**What the task requires**
Search the material for the word "Efee" and report each line where it turns up.

**Given entries**
Lemma components_pass components C : components_ok bids components C -> (forall t, t ∈ C -> paying t /\ is_soroban_envelope (envelope t) = false) ->
  classic_ok (component <$> components) C.
Proof.
  intros [Hs Hi Hf Hp] HC.
  assert (forall c t, c ∈ components -> t ∈ sort_hashed_txs c.2 -> t ∈ c.2 /\ paying t /\ is_soroban_envelope (envelope t) = false) as Hin.
  { intros c t Hc Ht. rewrite sort_hashed_perm in Ht. split; [done|]. apply HC. rewrite <- Hp. apply elem_of_concat. exists c.2. split; [by apply (list_elem_of_fmap_2 snd)|done]. }
  assert (forall c, c ∈ components -> exists t, t ∈ c.2) as Hex.
  { intros c Hc. specialize (Hi c Hc). destruct c.2 as [|t l]; [done|]. exists t. left. }
  split.
  - unfold validate_sequential_phase_xdr_structure. rewrite sorted_components by done. cbn [ensure result_bind]. apply try_fold_unit.
    intros x (c & -> & Hc)%list_elem_of_fmap. unfold check_component. destruct (Hex c Hc) as (t & Ht).
    rewrite bool_decide_false; [|intros E%fmap_nil_inv; rewrite <- (sort_hashed_perm c.2), E in Ht; by apply elem_of_nil in Ht]. cbn [negb ensure result_bind].
    unfold check_base_fee. simpl. destruct (Hf c t Hc Ht) as [Hb _]. by destruct (Z.ltb_spec c.1 0); [lia|].
  - unfold validate_phase_txs. simpl. apply try_fold_unit. intros x (d & -> & Hd)%list_elem_of_fmap. apply list_elem_of_fmap in Hd as (c & -> & Hc). simpl.
    unfold validate_wire_txs. rewrite try_fold_unit.
    2:{ intros e (t & -> & Ht)%list_elem_of_fmap. destruct (Hin c t Hc Ht) as (_ & _ & Hcl). unfold validate_wire_tx, validate_tx_fee. by rewrite Hcl. }
    cbn [result_bind]. unfold is_sorted_by_hash. rewrite (sorted_nondecreasing Ok envelope tx_hash); [done| |apply sort_by_key_sorted].
    intros t Ht. destruct (Hin c t Hc Ht) as (_ & [_ _ Hh] & _). unfold hash_of. simpl. by rewrite Hh.
  - unfold check_fee_map. apply first_invalid_valid. intros x (c & -> & Hc)%list_elem_of_fmap. simpl. destruct (Hex c Hc) as (t & Ht).
    apply bids_component; [by destruct (Hf c t Hc Ht)|]. intros u Hu. destruct (Hin c u Hc Hu) as (Huc & Hpay & _). split; [done|]. by apply (Hf c u).
  - rewrite component_txs. by rewrite Hp.
Qed.

Lemma classic_built C classic_limited dex_limited has_dex : (forall t, t ∈ C -> paying t /\ is_soroban_envelope (envelope t) = false) -> len C <= u32_max ->
  exists components, build_classic_phase C classic_limited dex_limited base has_dex = Ok (PhaseV0 components) /\ classic_ok components C.
Proof.
  intros HC Hlen. unfold build_classic_phase. case_bool_decide as E; [subst C; by exists []|].
  assert (forall t, t ∈ C -> paying t) as Hpay by (intros t Ht; by apply HC).
  destruct (notes_ok has_dex C Hpay) as (lowest & -> & Hl & Hlow). cbn [result_bind].
  destruct (lane_fees_ok has_dex C Hpay lowest classic_limited dex_limited Hl Hlow) as (fees & -> & Hfl & Hfees). cbn [result_bind].
  destruct (placed_ok bids fees has_dex C) as (components & -> & Hc).
  { intros t Ht. destruct (lookup_lt_is_Some_2 fees (tx_lane has_dex t)) as [fee Efee]; [rewrite Hfl; apply tx_lane_range|].
    exists fee. split; [done|]. destruct (Hfees _ _ Efee) as [Hr Hmin]. destruct (per_op_ok t (Hpay t Ht)) as (x & Ex & _ & Hb). apply Hb. split; [lia|by apply (Hmin t)]. }
  cbn [result_bind]. rewrite (component_of_small components C (cm_parts _ _ _ Hc) Hlen). unfold vecm_or_default. rewrite len_fmap.
  assert (len components <= len C) as Hle.
  { rewrite <- (len_perm _ _ (cm_parts _ _ _ Hc)). pose proof (inhabited_length components.*2) as Hil. unfold len in *. rewrite length_fmap in Hil.
    apply inj_le, Hil. intros c (d & -> & Hd)%list_elem_of_fmap. by apply (cm_inhabited _ _ _ Hc). }
  destruct (Z.leb_spec (len components) u32_max); [|lia]. eexists. split; [done|]. by apply components_pass.
Qed.

(** The operations of the phase are counted. *)
Lemma classic_counted components max_ops : (forall e, e ∈ concat (comp_txs <$> components) -> is_soroban_envelope e = false /\ 0 <= envelope_operation_count e) ->
  zsum envelope_operation_count (concat (comp_txs <$> components)) <= Z.min u32_max max_ops -> check_valid_classic (PhaseV0 components) max_ops = Valid.
Proof.
  intros Hl Hsum. unfold check_valid_classic. set (l := concat _) in *.
  assert (forall l' n, (forall e, e ∈ l' -> is_soroban_envelope e = false /\ 0 <= envelope_operation_count e) -> 0 <= n -> n + zsum envelope_operation_count l' <= u64_max ->
    try_fold count_ops l' n = Ok (n + zsum envelope_operation_count l')) as Hgen.
  { clear. induction l' as [|e l' IH]; intros n Hl Hn Hb; [simpl; by rewrite Z.add_0_r|]. destruct (Hl e) as [Hs Ho]; [left|]. simpl in Hb |- *.
    assert (0 <= zsum envelope_operation_count l') as Hnn by (apply zsum_nonneg_in; intros e' He'; apply Hl; by right).
    unfold count_ops at 1. rewrite Hs. cbn [result_bind]. assert (as_u64 (n + envelope_operation_count e) = n + envelope_operation_count e) as ->.
    { unfold as_u64. apply Z.mod_small. unfold u64_max in Hb. lia. }
    rewrite IH; [f_equal; lia|intros e' He'; apply Hl; by right|lia|lia]. }
  rewrite (Hgen l 0 Hl) by (unfold u32_max, u64_max in *; lia). destruct (Z.ltb_spec max_ops (0 + zsum envelope_operation_count l)); [lia|done].
Qed.
End classic.

(** ** The totals of the Soroban phase *)

Section totals.
Context `{EnvelopeXdr} (version : Z).

Lemma env_usage env : env_ok env -> is_soroban_envelope env = true -> soroban_usage env.
Proof.
  intros He Hs. split; [done|]. split; [apply (env_size _ He)|]. pose proof (env_resources _ He) as Hr.
  destruct (envelope_soroban_resources env) as [r|]; [|done]. destruct (Hr r eq_refl) as ((Hi & _) & (Hd & _) & (Hw & _)). done.
Qed.

Lemma uses_usage limit env : is_soroban_envelope env = true -> uses 7 version (SorobanGenericLaneConfig_new limit) env = MkResource (usage version env).
Proof. intros Hs. unfold uses. simpl. by rewrite Hs, resources_usage. Qed.

Lemma adds_dims l k : length l = length k -> (forall i, is_i64 (dim (MkResource l) i + dim (MkResource k) i)) -> adds l k.
Proof.
  intros Hl Hd. apply Forall2_same_length_lookup. split; [done|]. intros i x y Hx Hy. specialize (Hd i). unfold dim in Hd. simpl in Hd. by rewrite Hx, Hy in Hd.
Qed.

Lemma usage_dim env i : soroban_usage env -> 0 <= dim (MkResource (usage version env)) i.
Proof.
  intros [Hs Hu]. destruct (usage_facts version env Hs Hu) as [_ Hn]. unfold dim. simpl. destruct (usage version env !! i) as [x|] eqn:E; simpl; [|lia].
  by apply (Forall_lookup_1 _ _ _ _ Hn E).
Qed.

(** The sums of a phase, added up with checks. *)
Lemma totals_sum envs : forall l, (forall e, e ∈ envs -> soroban_usage e) -> length l = 7%nat -> (forall i, 0 <= dim (MkResource l) i) ->
  (forall i, dim (MkResource l) i + zsum (fun e => dim (MkResource (usage version e)) i) envs <= i64_max) ->
  exists total, try_fold (add_resources version) envs (MkResource l) = Ok (MkResource total) /\ length total = 7%nat /\
    forall i, dim (MkResource total) i = dim (MkResource l) i + zsum (fun e => dim (MkResource (usage version e)) i) envs.
Proof.
  induction envs as [|e envs IH]; intros l Hall Hl Hn Hb.
  { exists l. split; [done|]. split; [done|]. intros i. simpl. lia. }
  assert (soroban_usage e) as He by (apply Hall; left). pose proof (usage_facts version e (proj1 He) (proj2 He)) as [Hul _].
  assert (forall i, 0 <= zsum (fun e => dim (MkResource (usage version e)) i) envs) as Hrest.
  { intros i. apply zsum_nonneg_in. intros f Hf. apply usage_dim, Hall. by right. }
  simpl in Hb. destruct (add_resources_spec version l e Hl (proj1 He) (proj2 He)) as [[E _]|(x & _ & Hno)].
  - simpl. rewrite E. cbn [result_bind]. assert (forall i, dim (MkResource (zip_with Z.add l (usage version e))) i = dim (MkResource l) i + dim (MkResource (usage version e)) i) as Hd.
    { intros i. by apply (dim_radd 7 (MkResource l) (MkResource (usage version e))). }
    destruct (IH (zip_with Z.add l (usage version e))) as (total & Et & Hlt & Hdt).
    + intros f Hf. apply Hall. by right.
    + by apply zip_add_length.
    + intros i. rewrite Hd. specialize (Hn i). pose proof (usage_dim e i He). lia.
    + intros i. rewrite Hd. specialize (Hb i). lia.
    + exists total. split; [done|]. split; [done|]. intros i. rewrite Hdt, Hd. lia.
  - destruct Hno. apply adds_dims; [lia|]. intros i. specialize (Hb i). specialize (Hn i). specialize (Hrest i). pose proof (usage_dim e i He).
    unfold is_i64, i64_min. lia.
Qed.

Lemma totals_pass info limit total : selection_limit_of info = Ok limit -> length total = 7%nat ->
  (forall i, i <> type_index Instructions -> dim (MkResource total) i <= dim limit i) -> check_totals info true (MkResource total) = Ok tt.
Proof.
  intros El Hl Hd. injection El as <-. do 7 (destruct total as [|? total]; [done|]). destruct total; [|done].
  pose proof (Hd 0%nat ltac:(done)) as D0. pose proof (Hd 2%nat ltac:(done)) as D2. pose proof (Hd 3%nat ltac:(done)) as D3. pose proof (Hd 4%nat ltac:(done)) as D4.
  pose proof (Hd 5%nat ltac:(done)) as D5. pose proof (Hd 6%nat ltac:(done)) as D6. unfold dim in D0, D2, D3, D4, D5, D6. simpl in D0, D2, D3, D4, D5, D6.
  unfold check_totals, get_val, reject_if, ensure. simpl.
  repeat match goal with |- context [?a <? ?b] => destruct (Z.ltb_spec a b); simpl; try lia end. done.
Qed.

(** What a selection within the limit of the ledger adds up to. *)
Lemma selection_totals info limit ledger soroban T dropped : selection_limit_of info = Ok ledger -> vec_ok 7 limit ->
  (forall i, i <> type_index Instructions -> dim limit i <= dim ledger i) -> greedy 7 version (SorobanGenericLaneConfig_new limit) T soroban dropped ->
  (forall t, t ∈ soroban -> soroban_usage (q_envelope t)) ->
  exists empty total, make_empty_soroban = Ok empty /\ try_fold (add_resources version) (q_envelope <$> soroban) empty = Ok total /\ check_totals info true total = Ok tt.
Proof.
  intros El [_ Hlim] Hle Hg Hs.
  assert (forall i, zsum (fun e => dim (MkResource (usage version e)) i) (q_envelope <$> soroban) <= dim limit i) as Hsum.
  { intros i. pose proof (gr_limits _ _ _ _ _ _ Hg 0%nat limit i eq_refl) as Hgi. unfold counted_in in Hgi. simpl in Hgi. rewrite zsum_fmap.
    rewrite (zsum_ext_in _ (tx_uses 7 version (SorobanGenericLaneConfig_new limit) i)); [done|]. intros t Ht. unfold tx_uses. by rewrite uses_usage by (by apply Hs). }
  assert (forall i, dim (MkResource [0; 0; 0; 0; 0; 0; 0]) i = 0) as Hz by (intros i; do 7 (destruct i as [|i]; [done|]); done).
  destruct (totals_sum (q_envelope <$> soroban) [0; 0; 0; 0; 0; 0; 0]) as (total & Et & Hlt & Hd).
  - intros e (t & -> & Ht)%list_elem_of_fmap. by apply Hs.
  - done.
  - intros i. by rewrite Hz.
  - intros i. rewrite Hz. specialize (Hsum i). specialize (Hlim i). lia.
  - exists (MkResource [0; 0; 0; 0; 0; 0; 0]), (MkResource total). split; [done|]. split; [done|].
    apply (totals_pass info ledger); [done|done|]. intros i Hi. rewrite Hd, Hz. specialize (Hsum i). specialize (Hle i Hi). lia.
Qed.
End totals.

(** ** The Soroban phase passes *)

Section soroban.
Context `{EnvelopeXdr} `{HashIteration} (base : Z) (Hbase : 0 <= base <= u32_max).

Lemma soroban_fee_ok ss limited dropped : (forall t, t ∈ concat (concat ss) -> paying base t) ->
  fee_ok (compute_soroban_base_fee ss limited dropped base) /\
  validate_fee_component (compute_soroban_base_fee ss limited dropped base) (envelope <$> concat (concat ss)) base = Valid.
Proof.
  intros Hpay. unfold compute_soroban_base_fee. case_bool_decide; [done|]. destruct (limited || dropped).
  - pose proof (min_of_spec (omap fee_per_op_of (concat (concat ss)))) as Hm.
    assert (forall fee, base <= fee -> (forall x, x ∈ omap fee_per_op_of (concat (concat ss)) -> fee <= x) -> fee_ok (Some fee) /\
      validate_fee_component (Some fee) (envelope <$> concat (concat ss)) base = Valid) as Hgen.
    { intros fee Hb Hx. split; [simpl; lia|]. apply bids_component; [done|]. intros t Ht. split; [by apply Hpay|].
      destruct (per_op_ok base t (Hpay t Ht)) as (x & Ex & _ & Hbids). apply Hbids. split; [done|]. apply Hx, list_elem_of_omap. by exists t. }
    destruct (min_of (omap fee_per_op_of (concat (concat ss)))) as [m|]; simpl.
    + destruct Hm as [Hin Hmin]. apply Hgen; [|done]. apply list_elem_of_omap in Hin as (t & Ht & Ex). by apply (per_op_least base Hbase t m (Hpay t Ht) Ex).
    + rewrite Hm in Hgen. apply Hgen; [lia|]. by intros x ?%elem_of_nil.
  - split; [simpl; lia|]. apply bids_component; [lia|]. intros t Ht. split; [by apply Hpay|]. split; [lia|]. apply (Hpay t Ht).
Qed.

**Result of this exercise**
  { intros t Ht. destruct (lookup_lt_is_Some_2 fees (tx_lane has_dex t)) as [fee Efee]; [rewrite Hfl; apply tx_lane_range|].
    exists fee. split; [done|]. destruct (Hfees _ _ Efee) as [Hr Hmin]. destruct (per_op_ok t (Hpay t Ht)) as (x & Ex & _ & Hb). apply Hb. split; [lia|by apply (Hmin t)]. }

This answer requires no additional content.